From the records below, please repeat exactly the line that has "(** Field updates *)", the line that has "let '(r, vc) := c (verifier_cache t) in", and every line between them, and nothing else.

-- SUPPLIED DATA follows --

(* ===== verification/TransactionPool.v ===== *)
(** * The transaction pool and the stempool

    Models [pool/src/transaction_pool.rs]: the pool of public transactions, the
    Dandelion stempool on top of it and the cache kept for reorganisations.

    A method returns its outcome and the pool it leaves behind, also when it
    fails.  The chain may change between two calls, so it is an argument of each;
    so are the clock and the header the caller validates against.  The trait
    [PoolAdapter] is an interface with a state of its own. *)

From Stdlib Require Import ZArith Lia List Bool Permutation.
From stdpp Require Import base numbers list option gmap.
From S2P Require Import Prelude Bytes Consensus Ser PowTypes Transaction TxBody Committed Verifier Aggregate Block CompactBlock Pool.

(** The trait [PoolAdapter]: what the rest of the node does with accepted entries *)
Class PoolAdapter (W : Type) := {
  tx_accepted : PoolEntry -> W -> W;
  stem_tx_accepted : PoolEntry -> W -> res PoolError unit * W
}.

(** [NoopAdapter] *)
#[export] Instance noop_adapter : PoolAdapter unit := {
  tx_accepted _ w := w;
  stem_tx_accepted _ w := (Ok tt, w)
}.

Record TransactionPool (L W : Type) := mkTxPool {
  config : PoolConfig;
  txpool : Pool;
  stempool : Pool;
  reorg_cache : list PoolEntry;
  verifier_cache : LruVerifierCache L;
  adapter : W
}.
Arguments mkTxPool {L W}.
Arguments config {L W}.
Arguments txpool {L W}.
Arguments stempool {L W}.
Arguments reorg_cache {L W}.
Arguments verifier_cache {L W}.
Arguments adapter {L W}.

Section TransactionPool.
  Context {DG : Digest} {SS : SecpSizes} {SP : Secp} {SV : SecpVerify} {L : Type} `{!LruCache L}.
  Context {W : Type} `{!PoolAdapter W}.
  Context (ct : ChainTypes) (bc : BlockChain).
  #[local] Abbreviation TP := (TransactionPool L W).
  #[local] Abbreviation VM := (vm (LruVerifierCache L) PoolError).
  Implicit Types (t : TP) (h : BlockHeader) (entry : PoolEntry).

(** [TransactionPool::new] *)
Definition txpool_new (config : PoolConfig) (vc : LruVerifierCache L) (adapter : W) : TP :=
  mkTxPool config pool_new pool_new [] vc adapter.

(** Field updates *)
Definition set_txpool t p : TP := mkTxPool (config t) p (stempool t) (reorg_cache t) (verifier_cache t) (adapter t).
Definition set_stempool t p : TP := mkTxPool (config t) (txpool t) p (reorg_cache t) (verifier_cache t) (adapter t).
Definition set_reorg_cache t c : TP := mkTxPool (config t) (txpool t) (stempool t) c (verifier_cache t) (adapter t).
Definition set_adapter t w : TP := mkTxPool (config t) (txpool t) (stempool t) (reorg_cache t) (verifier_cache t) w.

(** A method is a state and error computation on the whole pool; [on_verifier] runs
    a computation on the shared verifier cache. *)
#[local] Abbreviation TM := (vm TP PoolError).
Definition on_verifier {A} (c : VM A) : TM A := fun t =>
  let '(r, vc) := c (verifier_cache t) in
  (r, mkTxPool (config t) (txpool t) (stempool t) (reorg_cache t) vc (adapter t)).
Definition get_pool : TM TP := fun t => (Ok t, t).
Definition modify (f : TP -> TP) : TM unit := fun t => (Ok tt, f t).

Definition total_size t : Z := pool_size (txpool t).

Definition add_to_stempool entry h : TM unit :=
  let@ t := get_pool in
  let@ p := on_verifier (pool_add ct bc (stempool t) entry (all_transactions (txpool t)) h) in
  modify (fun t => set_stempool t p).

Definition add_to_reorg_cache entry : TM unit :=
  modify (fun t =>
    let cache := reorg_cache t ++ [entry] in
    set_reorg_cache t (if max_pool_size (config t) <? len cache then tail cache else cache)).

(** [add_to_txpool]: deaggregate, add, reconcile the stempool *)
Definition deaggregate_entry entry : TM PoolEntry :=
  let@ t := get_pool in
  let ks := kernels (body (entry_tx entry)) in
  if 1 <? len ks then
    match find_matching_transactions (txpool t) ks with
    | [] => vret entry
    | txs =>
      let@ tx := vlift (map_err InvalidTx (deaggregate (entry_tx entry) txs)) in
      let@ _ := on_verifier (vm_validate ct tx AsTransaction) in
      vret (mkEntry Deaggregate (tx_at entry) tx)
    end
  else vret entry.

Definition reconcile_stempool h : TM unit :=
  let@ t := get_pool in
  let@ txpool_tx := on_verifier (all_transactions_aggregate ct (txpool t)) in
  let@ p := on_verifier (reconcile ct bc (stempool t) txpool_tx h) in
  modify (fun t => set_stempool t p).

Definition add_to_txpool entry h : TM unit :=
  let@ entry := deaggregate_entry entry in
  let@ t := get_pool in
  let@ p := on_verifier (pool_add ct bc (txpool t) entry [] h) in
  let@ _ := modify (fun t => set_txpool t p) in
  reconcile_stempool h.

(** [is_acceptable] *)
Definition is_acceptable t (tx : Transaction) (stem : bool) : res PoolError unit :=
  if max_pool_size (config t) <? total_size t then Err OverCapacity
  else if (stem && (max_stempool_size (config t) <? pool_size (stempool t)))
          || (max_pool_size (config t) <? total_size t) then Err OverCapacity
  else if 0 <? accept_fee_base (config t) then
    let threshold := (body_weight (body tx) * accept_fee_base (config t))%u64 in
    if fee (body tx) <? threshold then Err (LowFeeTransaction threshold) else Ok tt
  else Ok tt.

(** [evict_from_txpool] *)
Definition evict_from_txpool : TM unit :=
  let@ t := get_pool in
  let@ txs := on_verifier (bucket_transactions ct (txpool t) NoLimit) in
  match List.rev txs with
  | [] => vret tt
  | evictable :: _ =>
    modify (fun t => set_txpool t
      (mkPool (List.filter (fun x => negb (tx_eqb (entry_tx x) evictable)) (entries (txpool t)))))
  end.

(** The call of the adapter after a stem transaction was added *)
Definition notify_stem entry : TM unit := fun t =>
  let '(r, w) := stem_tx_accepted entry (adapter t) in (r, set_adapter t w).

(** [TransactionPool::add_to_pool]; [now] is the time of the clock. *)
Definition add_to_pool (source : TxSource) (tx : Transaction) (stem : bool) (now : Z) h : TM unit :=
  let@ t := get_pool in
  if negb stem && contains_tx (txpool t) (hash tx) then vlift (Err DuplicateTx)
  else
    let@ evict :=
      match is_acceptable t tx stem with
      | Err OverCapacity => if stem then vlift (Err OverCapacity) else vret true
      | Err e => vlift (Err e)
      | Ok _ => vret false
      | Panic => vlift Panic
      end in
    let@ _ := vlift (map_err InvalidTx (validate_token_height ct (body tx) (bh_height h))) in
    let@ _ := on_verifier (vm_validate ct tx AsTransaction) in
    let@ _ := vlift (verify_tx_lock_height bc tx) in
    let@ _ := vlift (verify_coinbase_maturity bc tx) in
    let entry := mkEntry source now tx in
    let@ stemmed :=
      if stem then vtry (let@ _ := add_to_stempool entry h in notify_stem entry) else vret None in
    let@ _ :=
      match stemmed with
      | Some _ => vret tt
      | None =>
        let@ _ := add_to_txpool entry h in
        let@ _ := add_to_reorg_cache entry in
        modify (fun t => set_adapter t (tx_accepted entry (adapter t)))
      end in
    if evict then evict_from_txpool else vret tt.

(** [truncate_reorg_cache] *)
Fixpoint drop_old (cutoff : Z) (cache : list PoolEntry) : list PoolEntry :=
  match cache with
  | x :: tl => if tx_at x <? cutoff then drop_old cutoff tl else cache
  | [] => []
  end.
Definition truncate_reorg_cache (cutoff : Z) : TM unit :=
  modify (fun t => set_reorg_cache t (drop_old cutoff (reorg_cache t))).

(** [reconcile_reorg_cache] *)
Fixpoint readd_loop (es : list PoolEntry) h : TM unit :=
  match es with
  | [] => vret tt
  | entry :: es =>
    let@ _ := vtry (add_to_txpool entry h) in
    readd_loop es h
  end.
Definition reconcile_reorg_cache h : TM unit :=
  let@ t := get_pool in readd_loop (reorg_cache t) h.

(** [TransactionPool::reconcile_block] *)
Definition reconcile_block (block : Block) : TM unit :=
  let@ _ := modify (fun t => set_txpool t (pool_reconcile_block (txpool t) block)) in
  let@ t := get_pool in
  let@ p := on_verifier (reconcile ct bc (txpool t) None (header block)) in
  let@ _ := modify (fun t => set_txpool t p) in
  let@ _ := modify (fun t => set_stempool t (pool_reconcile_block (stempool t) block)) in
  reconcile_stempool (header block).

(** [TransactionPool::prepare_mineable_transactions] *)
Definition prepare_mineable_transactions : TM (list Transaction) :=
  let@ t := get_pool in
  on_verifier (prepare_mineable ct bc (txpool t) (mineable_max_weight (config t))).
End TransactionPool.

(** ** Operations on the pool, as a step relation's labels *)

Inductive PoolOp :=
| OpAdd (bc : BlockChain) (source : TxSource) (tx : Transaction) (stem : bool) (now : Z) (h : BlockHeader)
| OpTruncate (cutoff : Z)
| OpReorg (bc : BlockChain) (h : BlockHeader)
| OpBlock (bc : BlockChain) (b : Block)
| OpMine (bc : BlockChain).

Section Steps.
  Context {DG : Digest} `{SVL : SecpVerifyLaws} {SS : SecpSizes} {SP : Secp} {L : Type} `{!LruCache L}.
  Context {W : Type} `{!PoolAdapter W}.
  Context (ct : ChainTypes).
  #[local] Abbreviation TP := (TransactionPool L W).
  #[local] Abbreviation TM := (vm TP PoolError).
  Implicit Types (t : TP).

-- SUPPLIED DATA concluded --

ANSWER BOX:
(** Field updates *)
Definition set_txpool t p : TP := mkTxPool (config t) p (stempool t) (reorg_cache t) (verifier_cache t) (adapter t).
Definition set_stempool t p : TP := mkTxPool (config t) (txpool t) p (reorg_cache t) (verifier_cache t) (adapter t).
Definition set_reorg_cache t c : TP := mkTxPool (config t) (txpool t) (stempool t) c (verifier_cache t) (adapter t).
Definition set_adapter t w : TP := mkTxPool (config t) (txpool t) (stempool t) (reorg_cache t) (verifier_cache t) w.

(** A method is a state and error computation on the whole pool; [on_verifier] runs
    a computation on the shared verifier cache. *)
#[local] Abbreviation TM := (vm TP PoolError).
Definition on_verifier {A} (c : VM A) : TM A := fun t =>
  let '(r, vc) := c (verifier_cache t) in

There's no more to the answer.